Même le secrétaire du Parti démocrate, Elly Schleins'est immédiatement exprimée à ce sujet : « Nous sommes très préoccupés par l'arrestation en Iran de la journaliste Cecilia Sala et nous suivons l'affaire de près et avec une grande appréhension. Nous demandons immédiatement au gouvernement, avec lequel nous sommes déjà en contact, de mettre en œuvre toutes les initiatives utiles pour faire la lumière sur cette affaire, clarifier les raisons de cette détention et, surtout, ramener Cecilia Sala en Italie dans les plus brefs délais ».

Matteo Renzileader d'Italia Viva, déclare sur les réseaux sociaux : « Pour l'instant, la seule chose qui compte est que Cecilia Sala rentre immédiatement chez elle. Un maximum de soutien aux efforts diplomatiques du gouvernement. Et un gros câlin à la famille de Cecilia et à ses collègues journalistes ».

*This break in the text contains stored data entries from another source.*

(** Without [and] every reference is reached. *)
Lemma and_free_reached x t (e : gmap string value) :
  has_param x t = true → and_free t = true → reached x t e = true.
Proof.
  induction t as [a|c|l IHl r IHr|i IHi|c|l IHl r IHr|c|l IHl r IHr];
    simpl; intros Hx Hf; try done.
  - apply andb_true_iff in Hf as [Hfl Hfr].
    apply orb_true_iff in Hx as [Hx|Hx]; apply orb_true_iff; auto.
  - auto.
  - apply andb_true_iff in Hf as [Hfl Hfr].
    apply orb_true_iff in Hx as [Hx|Hx]; apply orb_true_iff; auto.
Qed.

(** Taking the binding of [x] away from an environment in which the
    tree has a value: the KeyError of [x] if [x] is reached, the same
    value if it is not. *)
Lemma evaluate_without x v (e : gmap string value) t :
  e !! x = None →
  ∀ w, evaluate t (<[x:=v]> e) = Ok w →
    evaluate t e
    = if reached x t e then Raise (KeyError (key_error_msg x)) else Ok w.
Proof.
  intros He.
  induction t as [a|c|l IHl r IHr|i IHi|c|l IHl r IHr|c|l IHl r IHr];
    intros w H; simpl in *; try done.
  - case_bool_decide as Hn.
    + by rewrite Hn, He.
    + rewrite lookup_insert_ne in H by done.
      by destruct (e !! name a).
  - destruct (evaluate l (<[x:=v]> e)) as [a|] eqn:El; [|done]. simpl in H.
    destruct (evaluate r (<[x:=v]> e)) as [b|] eqn:Er; [|done]. simpl in H.
    rewrite (IHl _ eq_refl), (IHr _ eq_refl).
    destruct (reached x l e); [done|]. simpl.
    destruct (reached x r e); done.
  - destruct (evaluate i (<[x:=v]> e)) as [a|] eqn:Ei; [|done]. simpl in H.
    rewrite (IHi _ eq_refl). destruct (reached x i e); done.
  - destruct (evaluate l (<[x:=v]> e)) as [a|] eqn:El; [|done]. simpl in H.
    rewrite (IHl _ eq_refl).
    destruct (reached x l e); [done|]. simpl.
    destruct (truthy a); simpl.
    + by apply IHr.
    + done.
  - destruct (evaluate l (<[x:=v]> e)) as [a|] eqn:El; [|done]. simpl in H.
    destruct (evaluate r (<[x:=v]> e)) as [b|] eqn:Er; [|done]. simpl in H.
    rewrite (IHl _ eq_refl), (IHr _ eq_refl).
    destruct (reached x l e); [done|]. simpl.
    destruct (reached x r e); done.
Qed.

(** C6, amended. A parameter reference raises the KeyError of its name
    when the name is not in the environment and returns the
    environment's value when it is. For a tree and an environment that
    lacks [x], in which the tree has a value once [x] is bound: the tree
    raises the KeyError of [x] when it refers to [x] and holds no
    [SynthBoolAnd]; with [SynthBoolAnd] it raises that KeyError exactly
    when evaluation reaches a reference to [x], and returns the
    unchanged value when [and] skips every such reference. Whatever else
    is wrong with the environment or the operands, a tree without
    [SynthBoolAnd] that refers to [x] returns no value: it raises the
    KeyError of a referenced name that is missing or the TypeError of an
    operator evaluated before. *)
Theorem unbound_param_raises x (e : gmap string value) :
  (∀ a, name a = x → e !! x = None →
        evaluate (SynthArg a) e = Raise (KeyError (key_error_msg x)))
  ∧ (∀ a v, name a = x → e !! x = Some v → evaluate (SynthArg a) e = Ok v)
  ∧ (∀ t v w, has_param x t = true → and_free t = true → e !! x = None →
          evaluate t (<[x:=v]> e) = Ok w →
          evaluate t e = Raise (KeyError (key_error_msg x)))
  ∧ (∀ t v w, e !! x = None → evaluate t (<[x:=v]> e) = Ok w →
          evaluate t e
          = if reached x t e then Raise (KeyError (key_error_msg x)) else Ok w)
  ∧ (∀ t, has_param x t = true → and_free t = true → e !! x = None →
          ∃ err, evaluate t e = Raise err
            ∧ (err = TypeError
               ∨ ∃ y, has_param y t = true ∧ e !! y = None
                      ∧ err = KeyError (key_error_msg y))).
Proof.
  split; [|split; [|split; [|split]]].
  - intros a <- He. simpl. by rewrite He.
  - intros a v <- He. simpl. by rewrite He.
  - intros t v w Hx Hf He H.
    rewrite (evaluate_without x v e t He w H).
    by rewrite (and_free_reached x t e Hx Hf).
  - intros t v w He H. by apply (evaluate_without x v).
  - intros t Hx Hf He. destruct (evaluate t e) as [v|err] eqn:E.
    + by destruct (evaluate_unbound_no_value t x e Hx Hf He v).
    + exists err. split; [done|]. by apply evaluate_Raise_inv.
Qed.

Lemma unbound_param_raises_witness :
  evaluate (SynthArg (mk_arg "x" Cls.SynthInt)) ∅
    = Raise (KeyError (key_error_msg "x"))
  ∧ evaluate (SynthArg (mk_arg "x" Cls.SynthInt)) {[ "x"%string := VInt 5 ]}
    = Ok (VInt 5)
  ∧ evaluate (SynthIntAdd (SynthIntConst (LInt 1))
                          (SynthArg (mk_arg "x" Cls.SynthInt))) ∅
    = Raise (KeyError (key_error_msg "x"))
  ∧ evaluate (SynthBoolAnd (SynthArg (mk_arg "x" Cls.SynthBool))
                           (SynthBoolConst (LBool true))) ∅
    = Raise (KeyError (key_error_msg "x"))
  ∧ evaluate (SynthBoolAnd (SynthBoolConst (LBool true))
                           (SynthArg (mk_arg "x" Cls.SynthBool))) ∅
    = Raise (KeyError (key_error_msg "x"))
  ∧ evaluate (SynthBoolAnd (SynthBoolConst (LBool false))
                           (SynthArg (mk_arg "x" Cls.SynthBool))) ∅
    = Ok (VBool false)
  ∧ ∃ err, evaluate (SynthIntAdd (SynthListLen (SynthIntConst (LInt 1)))
                                 (SynthArg (mk_arg "x" Cls.SynthInt))) ∅
           = Raise err.
Proof.
  split; [|split; [|split; [|split; [|split; [|split]]]]].
  - apply (proj1 (unbound_param_raises "x" ∅)); reflexivity.
  - apply (proj1 (proj2 (unbound_param_raises "x" {[ "x"%string := VInt 5 ]})));
      reflexivity.
  - apply (proj1 (proj2 (proj2 (unbound_param_raises "x" ∅)))
             (SynthIntAdd (SynthIntConst (LInt 1))
                          (SynthArg (mk_arg "x" Cls.SynthInt)))
             (VInt 2) (VInt 3)); reflexivity.
  - apply (proj1 (proj2 (proj2 (proj2 (unbound_param_raises "x" ∅))))
             (SynthBoolAnd (SynthArg (mk_arg "x" Cls.SynthBool))
                           (SynthBoolConst (LBool true)))
             (VBool true) (VBool true)); reflexivity.
  - apply (proj1 (proj2 (proj2 (proj2 (unbound_param_raises "x" ∅))))
             (SynthBoolAnd (SynthBoolConst (LBool true))
                           (SynthArg (mk_arg "x" Cls.SynthBool)))
             (VBool true) (VBool true)); reflexivity.
  - apply (proj1 (proj2 (proj2 (proj2 (unbound_param_raises "x" ∅))))
             (SynthBoolAnd (SynthBoolConst (LBool false))
                           (SynthArg (mk_arg "x" Cls.SynthBool)))
             (VBool true) (VBool false)); reflexivity.
  - destruct (proj2 (proj2 (proj2 (proj2 (unbound_param_raises "x" ∅))))
                (SynthIntAdd (SynthListLen (SynthIntConst (LInt 1)))
                             (SynthArg (mk_arg "x" Cls.SynthInt)))
                eq_refl eq_refl (lookup_empty _)) as (err & E & _).
    exists err. exact E.
Defined.

(** ** The compiled function *)

(** C7. The function returned by [make_func] raises ValueError when the
    number of arguments differs from the number of declared parameters;
    otherwise it evaluates the tree in the environment built from the
    parameters and arguments paired in order, where the i-th parameter's
    name is bound to the i-th argument unless a later parameter repeats
    the name. *)
Theorem inner_func_arity (params : list arg) (expr : node) (args : list value) :
  (length args ≠ length params →
     inner_func params expr args = Raise (ValueError msg_arity))
  ∧ (length args = length params →
     inner_func params expr args = evaluate expr (make_env params args)
     ∧ ∀ i a v, params !! i = Some a → args !! i = Some v →
         (∀ j b, (i < j)%nat → params !! j = Some b → name b ≠ name a) →
         make_env params args !! name a = Some v).
Proof.
  split.
  - intros Hne. unfold inner_func.
    destruct (Nat.eqb_spec (length params) (length args)); [congruence|done].
  - intros Heq. split.
    + unfold inner_func. rewrite Heq, Nat.eqb_refl. done.
    + intros i a v. apply make_env_lookup.
Qed.

Lemma inner_func_arity_witness :
  inner_func two_params sum_tree [VInt 1] = Raise (ValueError msg_arity)
  ∧ inner_func two_params sum_tree [VInt 1; VInt 2; VInt 3]
    = Raise (ValueError msg_arity)
  ∧ inner_func two_params sum_tree [VInt 1; VInt 2]
    = evaluate sum_tree (make_env two_params [VInt 1; VInt 2])
  ∧ make_env two_params [VInt 1; VInt 2] !! "y" = Some (VInt 2).
Proof.
  split; [|split; [|split]].
  - apply (proj1 (inner_func_arity two_params sum_tree [VInt 1])). simpl. lia.
  - apply (proj1 (inner_func_arity two_params sum_tree [VInt 1; VInt 2; VInt 3])).
    simpl. lia.
  - apply (proj2 (inner_func_arity two_params sum_tree [VInt 1; VInt 2])).
    reflexivity.
  - apply (proj2 (proj2 (inner_func_arity two_params sum_tree [VInt 1; VInt 2])
                    eq_refl)
             1%nat (mk_arg "y" Cls.SynthInt) (VInt 2)); [reflexivity|reflexivity|].
    intros [|[|j]] b Hj Hb; [lia|lia|discriminate].
Defined.

(** With two arguments the two parameters are bound and added. *)
Example inner_func_sum :
  inner_func two_params sum_tree [VInt 1; VInt 2] = Ok (VInt 3).
Proof. reflexivity. Qed.

(** With two parameters of the same name the later argument is the one
    the tree sees. *)
Example inner_func_repeated_name :
  inner_func [mk_arg "x" Cls.SynthInt; mk_arg "x" Cls.SynthInt]
             (SynthArg (mk_arg "x" Cls.SynthInt)) [VInt 1; VInt 2]
  = Ok (VInt 2).
Proof. reflexivity. Qed.

(** ** Exhausted candidates *)

(** The three type classes that build [class_choices] draw from it and
    hand the call over to the drawn candidate. *)
Lemma synthesize_type_class oracle fuel T depth cx l p :
  class_choices T depth cx = Some l →
  synthesize oracle (S fuel) (CClass T) depth cx p
  = bind (choice oracle l) (fun c => synthesize oracle fuel c depth cx) p.
Proof. destruct T; simpl; intros [= <-]; reflexivity. Qed.

(** C3. When the candidate list of a type is empty, [choice] raises
    IndexError and synthesis returns no node: so for Integer, String and
    List, whose [synthesize] builds the list. For Boolean no call
    returns a node. In particular Integer synthesis with no integer
    literal, [int_ops = [SynthIntConst]] and no Integer parameter fails
    at every depth. *)
Theorem empty_candidates_raise oracle fuel depth p :
  (∀ T cx, class_choices T depth cx = Some [] →
     synthesize oracle (S fuel) (CClass T) depth cx p = (Raise IndexError, p))
  ∧ (∀ cx n p',
     synthesize oracle (S fuel) (CClass Cls.SynthBool) depth cx p ≠ (Ok n, p'))
  ∧ (∀ cx, int_literals cx = [] → int_ops cx = [Cls.SynthIntConst] →
     int_args cx = [] →
     synthesize oracle (S fuel) (CClass Cls.SynthInt) depth cx p
     = (Raise IndexError, p)).
Proof.
  split; [|split].
  - intros T cx H. by rewrite (synthesize_type_class _ _ _ _ _ _ _ H).
  - intros cx n p'. discriminate.
  - intros cx Hlit Hops Hargs.
    rewrite (synthesize_type_class _ _ _ _ _ [] _); [done|].
    simpl. unfold valid_int_ops. rewrite Hargs, Hops, Hlit. reflexivity.
Qed.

Angelo Bonellidéputé d'Avs et co-porte-parole d'Europe verte, exprime sa « profonde préoccupation face à l'arrestation de la journaliste italienne Cecilia Sala » et demande « au gouvernement italien, avec lequel nous sommes déjà en contact, d'agir d'urgence pour garantir la libération de Cecilia Sala et son retour en toute sécurité en Italie à ce stade, il est crucial que toutes les mesures diplomatiques nécessaires soient prises pour protéger ses droits. »

Riccardo Magi, secrétaire de Più Europa, exprime au journaliste « toute notre proximité » et demande « au gouvernement, qui travaille déjà, et aux institutions européennes de surveiller et de faire tout leur possible pour ramener Cecilia à la maison le plus rapidement possible ».